Bye-bye BYOD? 7 reasons companies are abandoning ‘bring your own device’ policies

Who doesn’t want cheaper and more flexible IT? BYOD has been the talking point in IT for some time now for how it can help ramp up enterprise mobility. When employees are able to use their own smartphones, tablets, and laptops to do office work, they’re happier and more productive, at least in the short term. The business gets a lot more flexibility from employees, and can potentially save thousands of dollars every year because of not having to buy hardware. The potential downsides, however, haven’t ever disappeared from the scene. Strangely, some organizations are on the verge of totally discarding their “bring your own device” programs. Then, there are others who are revamping their BYOD strategies completely. Here are seven reasons why.

1. IT is just not able to manage security on user devices


Cutting-edge digital security demands the following:

  • Operating systems to be regularly updated.
  • Antivirus solutions to be installed and updated.
  • Applications to be patched regularly.
  • Firewalls to be set up.
  • Encryption rules to be set up.

Only an IT department with mature mobile device management practices can manage so much. Enterprises just can’t expect users to manage all these security aspects. Particularly when this is not their primary job.

Enterprises require the capability to control, protect, and even delete data remotely from employee devices. Loss of internal or client data because of a data security breach on an end-user device could land a company in troubled waters. For SMBs in particular, the lack of sophisticated mobile device management capabilities means that BYOD becomes a potential securities nightmare.

2. Employee behavior is too unpredictable on own devices

User behavior on a company owned device is very different from that on a self-owned device. There are two kinds of behavioral issues that make BYOD a problem for enterprises.

First, it’s second nature for employees to use their personal devices for social media, entertainment apps, and personal communication. The temptation to sneak in personal stuff on company time becomes too much to resist. The result — severe dips in productivity.

Second, employees are not used to restraining themselves while browsing the web on their own devices. They’d think twice before downloading anything on a company-owned device, but would not think twice when it’s their own device. The result — the risk of phishing, malware, and other dangerous problems increases tremedously.

3. Unanticipated jumps in costs

Surprised? It’s understandable, considering how “lowering of costs” is cited as a major benefit of BYOD. Well, organizations often fail to factor in several costs and are often surprised later on. Here are some of these costs.

  • Because companies don’t need to buy hardware in bulk, they often lose out on bulk discounts for other products and services from preferred vendors.
  • Enterprises often need to buy licenses for a large number of security-related applications, that too for multiple operating systems and device types, because of the variety created by employee devices.
  • The kind of mobile device management, network access control, and data protection capabilities that BYOD demands are expensive for companies because they need advanced applications and experts for that.

4. It creates bumps in the playing field


When you allow employees to bring in their own devices to do office work, it essentially means that the better device will create a difference in the productivity. In conventional settings where the company issues all IT assets, the playing field is leveled for the employees.

If employees have to spend their own cash to upgrade to a better device, it’s easy to imagine the kind of hit their morale would take. Particularly in an environment where the nature of work is such that better devices allow for quicker and better work, BYOD is a risky bet.

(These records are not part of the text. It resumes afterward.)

Section flow.
Context {U : UnicodeCase} {T : TextTables} {R : RangeOrder} {N : NetText} {F : FloatText}.
Definition in_bounds (f : WireSIPFlow) : WireSIPFlow :=
  if (wf_targetIndex f <? 0) || (len (wf_targets f) <=? wf_targetIndex f) then set_targets f (wf_targets f) 0 else f.
Definition ensureTargetsLocked (f : WireSIPFlow) (network uri : bytes) : outcome flow_error WireSIPFlow :=
  let target := TrimSpace (wf_ServerAddr f) in
  if negb (bool_decide (target = [])) then
    Ok (in_bounds (match wf_targets f with first :: _ => if bool_decide (first = target) then f else set_targets f [target] 0 | [] => set_targets f [target] 0 end))
  else if bool_decide (wf_targets f = []) then
    match resolveSIPServerAddrs (wf_Resolver f) network uri with
    | Ok targets => Ok (in_bounds (set_targets f (appendSIPTargets [] targets) 0))
    | Err e => Err (OtherError e)
    | Panic => Panic
    | OutOfFuel => OutOfFuel
    end
  else Ok (in_bounds f).
Definition flow_timeout (f : WireSIPFlow) : Z := if wf_Timeout f <=? 0 then 5000 * Millisecond else wf_Timeout f.
(** The flow after the call, and the network. *)
Definition ensureConnLocked (f : WireSIPFlow) (env : attempt) (uri : bytes) : WireSIPFlow * outcome flow_error bytes :=
  if wf_closed f then (f, Err err_flow_closed) else
  match sipNetworkForRequest (wf_Network f) uri with
  | Ok network =>
      let network := if bool_decide (TrimSpace (wf_Network f) = []) && wf_conn f && negb (bool_decide (TrimSpace (wf_network f) = [])) then wf_network f else network in
      let server := TrimSpace (wf_ServerAddr f) in
      if wf_conn f && bool_decide (wf_network f = network) && (bool_decide (server = []) || bool_decide (wf_target f = server)) then (f, Ok network) else
      match ensureTargetsLocked f network uri with
      | Ok f =>
          match wf_targets f !! Z.to_nat (wf_targetIndex f) with
          | None => (f, if bool_decide (wf_targets f = []) then Err err_no_servers else Panic)
          | Some target =>
              if wf_conn f && bool_decide (wf_network f = network) && bool_decide (wf_target f = target) then (f, Ok network) else
              let f := closeConnLocked f in
              match at_dial env with
              | Some e => (f, Err e)
              | None => (set_conn f true network target, Ok network)
              end
          end
      | Err e => (f, Err e)
      | Panic => (f, Panic)
      | OutOfFuel => (f, OutOfFuel)
      end
  | Err e => (f, Err (OtherError e))
  | Panic => (f, Panic)
  | OutOfFuel => (f, OutOfFuel)
  end.
Definition redirectToResponseTargetsLocked (f : WireSIPFlow) (resp : SIPResponse) : outcome flow_error (WireSIPFlow * bool) :=
  match sipRedirectTargets (sr_Headers resp) with
  | Ok redirects =>
      let '(targets, nextIndex, ok) := sipTargetsWithRedirects (wf_targets f) (wf_targetIndex f) redirects in
      Ok (if ok then (set_targets f targets nextIndex, true) else (f, false))
  | Err e => Err (OtherError e)
  | Panic => Panic
  | OutOfFuel => OutOfFuel
  end.
(** How the body of the loop of [roundTrip] ends: with a response (and whether the context is done by then), with an error that
    may lead to another target, or with one that does not. *)
Inductive attempt_result := Answered (done : bool) (resp : SIPResponse) | Missed (e : flow_error) | Over (r : outcome flow_error SIPResponse).
Definition udp_call_of (f : WireSIPFlow) (ctx : context) (env : attempt) (msg : SIPRequestMessage) (onProvisional : option ProvisionalResponseHandler) : udp_call :=
  let timeout := flow_timeout f in
  mkUDPCall ctx (wf_responseExternal f) (at_pick env) (fun k => at_write env (S k)) msg onProvisional
    (sipFlowTransactionTimerConfig (sq_Method msg) timeout (wf_RetransmitInterval f) (wf_MaxRetransmitInterval f)) (wf_MaxRetransmits f) (wf_FinalResponseDrain f)
    (at_now env + timeout).
Definition missed (ctx : context) (now : Z) (e : flow_error) : attempt_result :=
  match ctx_Err ctx now with Some ce => Over (Err ce) | None => Missed e end.
(** The first three steps, which [WriteRequest] has too: a connection, its deadline, and the request written to it. *)
Definition send_attempt (f : WireSIPFlow) (ctx : context) (env : attempt) (msg : SIPRequestMessage) : WireSIPFlow * (attempt_result + bytes * SIPRequestMessage) :=
  match ensureConnLocked f env (sq_URI msg) with
  | (f, Err e) => (f, inl (missed ctx (at_now env) e))
  | (f, Ok network) =>
      match at_SetDeadline env with
      | Some e => (closeConnLocked f, inl (if bool_decide (is_Some (ctx_Err ctx (at_now env))) then Over (Err e) else Missed e))
      | None =>
          let sent := ensureSIPRequestVia msg (transportName network) (at_address env) (at_random env) in
          match buildSIPRequestWire sent (transportName network) (at_address env) (at_random env) with
          | Ok wire =>
              match at_write env 0%nat with
              | Some e => (closeConnLocked f, inl (missed ctx (at_now env) e))
              | None => (f, inr (network, sent))
              end
          | Err e => (f, inl (Over (Err (OtherError e))))
          | Panic => (f, inl (Over Panic))
          | OutOfFuel => (f, inl (Over OutOfFuel))
          end
      end
  | (f, Panic) => (f, inl (Over Panic))
  | (f, OutOfFuel) => (f, inl (Over OutOfFuel))
  end.
Definition try_target (fuel : nat) (f : WireSIPFlow) (ctx : context) (env : attempt) (msg : SIPRequestMessage) (onProvisional : option ProvisionalResponseHandler) :
  WireSIPFlow * attempt_result :=
  match send_attempt f ctx env msg with
  | (f, inl r) => (f, r)
  | (f, inr (network, sent)) =>
      let '(r, ended) :=
        (if isSIPStreamNetwork network then
           ((readFinalSIPFlowResponse fuel sent onProvisional (at_stream_ends env) (at_stream_now env) (at_stream env)).1, at_stream_now env)
         else let '(s, r) := readUDPResponseLocked fuel (udp_call_of f ctx env sent onProvisional) (mkWire (at_now env) (at_datagrams env)) in (r, wi_now (us_wire s))) in
      match r with
      | Ok resp => (f, Answered (bool_decide (is_Some (ctx_Err ctx ended))) resp)
      | Err e => (closeConnLocked f, missed ctx ended e)
      | Panic => (f, Over Panic)
      | OutOfFuel => (f, Over OutOfFuel)
      end
  end.
(** [shouldRetry]; the context is not done where it is called. *)
Definition shouldRetry (f : WireSIPFlow) (attempts : Z) (e : flow_error) : WireSIPFlow * Z * bool :=
  if is_final_timeout e || negb (isSIPRetryableTransportError e) then (f, attempts, false) else
  let attempts := attempts + 1 in
  if targetCountLocked f <=? attempts then (f, attempts, false) else
  let '(f, ok) := advanceTargetLocked f in (f, attempts, ok).
Definition shouldRetryResponse (f : WireSIPFlow) (done : bool) (retryStatus : Z -> bool) (attempts : Z) (resp : SIPResponse) : WireSIPFlow * Z * bool :=
  if done || negb (retryStatus (sr_StatusCode resp)) then (f, attempts, false) else
  let attempts := attempts + 1 in
  if targetCountLocked f <=? attempts then (f, attempts, false) else
  let '(f, ok) := advanceTargetLocked (closeConnLocked f) in (f, attempts, ok).
Definition shouldRedirectResponse (f : WireSIPFlow) (done : bool) (method : bytes) (redirects : Z) (resp : SIPResponse) : outcome flow_error (WireSIPFlow * Z * bool) :=
  if done || (maxSIPRedirectTargets <=? redirects) || negb (sipRedirectStatus (sr_StatusCode resp)) || equal_fold (TrimSpace method) "INVITE" then Ok (f, redirects, false) else
  match redirectToResponseTargetsLocked f resp with
  | Ok (f, true) => Ok (closeConnLocked f, redirects + 1, true)
  | Ok (f, false) => Ok (f, redirects, false)
  | Err e => Err e
  | Panic => Panic
  | OutOfFuel => OutOfFuel
  end.
(** The loop of [roundTrip]: [k] counts its turns, and the target of each of them is put down. *)
Definition current_target (f : WireSIPFlow) : bytes := default [] (wf_targets f !! Z.to_nat (wf_targetIndex f)).
Fixpoint round_trip_loop (fuel : nat) (ctx : context) (env : nat -> attempt) (msg : SIPRequestMessage) (onProvisional : option ProvisionalResponseHandler)
    (retryStatus : Z -> bool) (k : nat) (f : WireSIPFlow) (attempts redirects : Z) (tried : list bytes) : WireSIPFlow * list bytes * outcome flow_error SIPResponse :=
  match fuel with
  | O => (f, tried, OutOfFuel)
  | S fuel =>
      let '(f, r) := try_target fuel f ctx (env k) msg onProvisional in
      let tried := tried ++ [current_target f] in
      match r with
      | Over r => (f, tried, r)
      | Missed e =>
          let '(f, attempts, retry) := shouldRetry f attempts e in
          if retry then round_trip_loop fuel ctx env msg onProvisional retryStatus (S k) f attempts redirects tried else (f, tried, Err e)
      | Answered done resp =>
          match shouldRedirectResponse f done (sq_Method msg) redirects resp with
          | Ok (f, redirects, true) => round_trip_loop fuel ctx env msg onProvisional retryStatus (S k) f attempts redirects tried
          | Ok (f, redirects, false) =>
              let '(f, attempts, retry) := shouldRetryResponse f done retryStatus attempts resp in
              if retry then round_trip_loop fuel ctx env msg onProvisional retryStatus (S k) f attempts redirects tried else (f, tried, Ok resp)
          | Err e => (f, tried, Err e)
          | Panic => (f, tried, Panic)
          | OutOfFuel => (f, tried, OutOfFuel)
          end
      end
  end.
Definition roundTrip (fuel : nat) (f : WireSIPFlow) (ctx : context) (env : nat -> attempt) (msg : SIPRequestMessage) (onProvisional : option ProvisionalResponseHandler)
    (retryStatus : Z -> bool) : WireSIPFlow * list bytes * outcome flow_error SIPResponse :=
  round_trip_loop fuel ctx env msg onProvisional retryStatus 0 f 0 0 [].
Definition RoundTripRegister (fuel : nat) (f : WireSIPFlow) (ctx : context) (env : nat -> attempt) (uri : bytes) (h : gmap bytes bytes) (body : bytes) :
  WireSIPFlow * list bytes * outcome flow_error SIPResponse :=
  roundTrip fuel f ctx env (mkSIPRequest (go_bytes "REGISTER") uri h body) None sipRegisterTargetFailoverStatus.
Definition RoundTripRequest (fuel : nat) (f : WireSIPFlow) (ctx : context) (env : nat -> attempt) (msg : SIPRequestMessage) :
  WireSIPFlow * list bytes * outcome flow_error SIPResponse := roundTrip fuel f ctx env msg None sipDialogTargetFailoverStatus.
Definition RoundTripInvite (fuel : nat) (f : WireSIPFlow) (ctx : context) (env : nat -> attempt) (msg : SIPRequestMessage) (onProvisional : option ProvisionalResponseHandler) :
  WireSIPFlow * list bytes * outcome flow_error SIPResponse := roundTrip fuel f ctx env msg onProvisional sipDialogTargetFailoverStatus.
Fixpoint write_request_loop (fuel : nat) (ctx : context) (env : nat -> attempt) (msg : SIPRequestMessage) (k : nat) (f : WireSIPFlow) (attempts : Z) :
  WireSIPFlow * outcome flow_error unit :=
  match fuel with
  | O => (f, OutOfFuel)
  | S fuel =>
      match send_attempt f ctx (env k) msg with
      | (f, inr _) => (f, Ok tt)
      | (f, inl (Missed e)) =>
          let '(f, attempts, retry) := shouldRetry f attempts e in
          if retry then write_request_loop fuel ctx env msg (S k) f attempts else (f, Err e)
      | (f, inl (Over (Err e))) => (f, Err e)
      | (f, inl (Over OutOfFuel)) => (f, OutOfFuel)
      | (f, inl _) => (f, Panic)
      end
  end.
Definition WriteRequest (fuel : nat) (f : WireSIPFlow) (ctx : context) (env : nat -> attempt) (msg : SIPRequestMessage) : WireSIPFlow * outcome flow_error unit :=
  write_request_loop fuel ctx env msg 0 f 0.
Definition SendCRLFKeepalive (f : WireSIPFlow) (env : attempt) : WireSIPFlow * outcome flow_error unit :=
  if wf_closed f then (f, Err err_flow_closed) else
  let '(f, connected) :=
    (if wf_conn f then (f, Ok []) else
     let target := TrimSpace (wf_ServerAddr f) in
     let target := if bool_decide (target = []) && (0 <=? wf_targetIndex f) && (wf_targetIndex f <? len (wf_targets f)) then current_target f else target in
     if bool_decide (target = []) then (f, Err (OtherError (ErrText "SIP flow has no connected remote for keepalive")))
     else ensureConnLocked f env (go_bytes "sip:" ++ target)) in
  match connected with
  | Ok _ =>
      match at_SetDeadline env, at_write env 0%nat with
      | Some e, _ => (closeConnLocked f, Err e)
      | None, Some e => (closeConnLocked f, Err e)
      | None, None => (f, Ok tt)
      end
  | Err e => (f, Err e)
  | Panic => (f, Panic)
  | OutOfFuel => (f, OutOfFuel)
  end.
End flow.
Definition Close (f : WireSIPFlow) : WireSIPFlow := closeConnLocked (set_closed f).
Definition Reset (f : WireSIPFlow) : WireSIPFlow * outcome flow_error unit :=
  if wf_closed f then (f, Err err_flow_closed) else (set_targets (closeConnLocked f) [] 0, Ok tt).
Definition ResetToNextTarget (f : WireSIPFlow) : WireSIPFlow * outcome flow_error bool :=
  if wf_closed f then (f, Err err_flow_closed) else
  let f := closeConnLocked f in
  if negb (bool_decide (TrimSpace (wf_ServerAddr f) = [])) then (f, Ok false) else
  if len (wf_targets f) <=? 1 then (set_targets f [] 0, Ok false) else
  let '(g, advanced) := advanceTargetLocked f in
  (g, Ok (advanced && negb (wf_targetIndex g =? wf_targetIndex f))).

The enterprise should invest in better hardware, rather than creating potential sinks in employees’ spirit of camaraderie.

5. The risk of data loss for both sides

Let’s get it straight. Modern mobile device management applications help enterprises ensure that company data remains separate from personal data on user devices. IT can control as to what a user can do with company data. Also, IT can remotely access and delete the data on the user’s device. This is required so that IT can delete data from devices if they’re stolen, misplaced, or when the employee leaves the organization.

This, however, isn’t a 100 percent reliable cover against data loss. It’s commonplace for end users to leave their devices out, where it’s possible for others to use them for a while. Such situations could cause data theft even without anybody noticing for years! On the other side, IT could end up deleting an employee’s personal data, and create unsavory situations for everyone. For many businesses, the risk of data exposure is so scary that simply discarding BYOD becomes a feasible option.

6. Licenses and legalities

We mentioned earlier that enterprises often need to buy a lot more licenses for applications to be used in end user devices. Some licenses only allow for software to be installed on company-owned devices.

To work their way around these limitations, enterprises use virtualization. However, licensing still becomes a headache for the legal teams. That’s because the same licensed software could be used for personal work, or for downloading pirated content from the web. Who takes the blame?

Companies often choose to say “no BYOD” rather than wrack their brains to find answers to the legal questions.

7. Employees just don’t want it

We often seem to assume that everyone working in tech is actually excited to mix work and personal life. There are people out there who genuinely don’t care about device capabilities. They’re happy working with the basic and dull office computers and don’t really want to ruffle things up. Rather than being looked upon as an employer that doesn’t respect boundaries, some companies would rather just abandon BYOD.

BYOD: Not for everyone

In spite of the well-documented benefits of BYOD, companies are ramping down their endeavors in this direction, because it’s not everyone’s cup of tea.